[Prompt] Work out the count of lines in the listing below that include "simpl". Give that count alone.
===== Supplied records
(** ** The chain as a relation *)

(** [chained prev s rs]: the records follow one another from hash [prev] and
    sequence number [s]. *)
Inductive chained : string → N → list AuditRecord → Prop :=
| chained_nil p s : chained p s []
| chained_cons p s r rs :
    seq r = s → prev_hash r = p → compute_hash r = this_hash r →
    chained (this_hash r) (wrap64 (s + 1)) rs → chained p s (r :: rs).

Lemma verify_from_chained rs at_ p s : verify_from rs at_ p s = Ok () ↔ chained p s rs.
Proof.
  revert at_ p s. induction rs as [|r rs IH]; intros at_ p s; simpl.
  - split; [constructor|done].
  - split.
    + repeat case_bool_decide; simpl; try done. intros ?%IH. by constructor.
    + inversion_clear 1 as [|? ? ? ? Hs Hp Hh Hc].
      rewrite !bool_decide_eq_true_2 by done. simpl. by apply IH.
Qed.

Lemma verify_chain_chained rs :
  verify_chain rs = Ok () ↔ ∃ r rest, rs = r :: rest ∧ chained GENESIS_HASH (seq r) rs.
Proof.
  unfold verify_chain. destruct rs as [|r rest]; [naive_solver|]. rewrite verify_from_chained. naive_solver.
Qed.

Lemma compute_hash_this r h :
  compute_hash (MkRecord (seq r) (timestamp r) (actor r) (action r) (target r) (tier r) (decision r)
    (rule r) (prev_hash r) h) = compute_hash r.
Proof. done. Qed.

Lemma chained_app p s rs rs' :
  chained p s (rs ++ rs') ↔
  chained p s rs ∧
  chained (default p (this_hash <$> last rs)) (default s (wrap64 <$> ((λ r, seq r + 1)%N <$> last rs))) rs'.
Proof.
  revert p s. induction rs as [|r rs IH]; intros p s.
  { simpl. split; [|by intros [_ ?]]. intros ?. split; [constructor|done]. }
  cbn [app]. split.
  - inversion_clear 1 as [|? ? ? ? Hs Hp Hh Hc]. apply IH in Hc as [H1 H2].
    split; [by constructor|]. rewrite last_cons. destruct (last rs) as [x|]; simpl in *; [done|by subst].
  - intros [H1 H2]. inversion_clear H1 as [|? ? ? ? Hs Hp Hh Hc]. constructor; [done..|].
    apply IH. split; [done|]. rewrite last_cons in H2. destruct (last rs) as [x|]; simpl in *; [done|by subst].
Qed.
==========
[Response] 6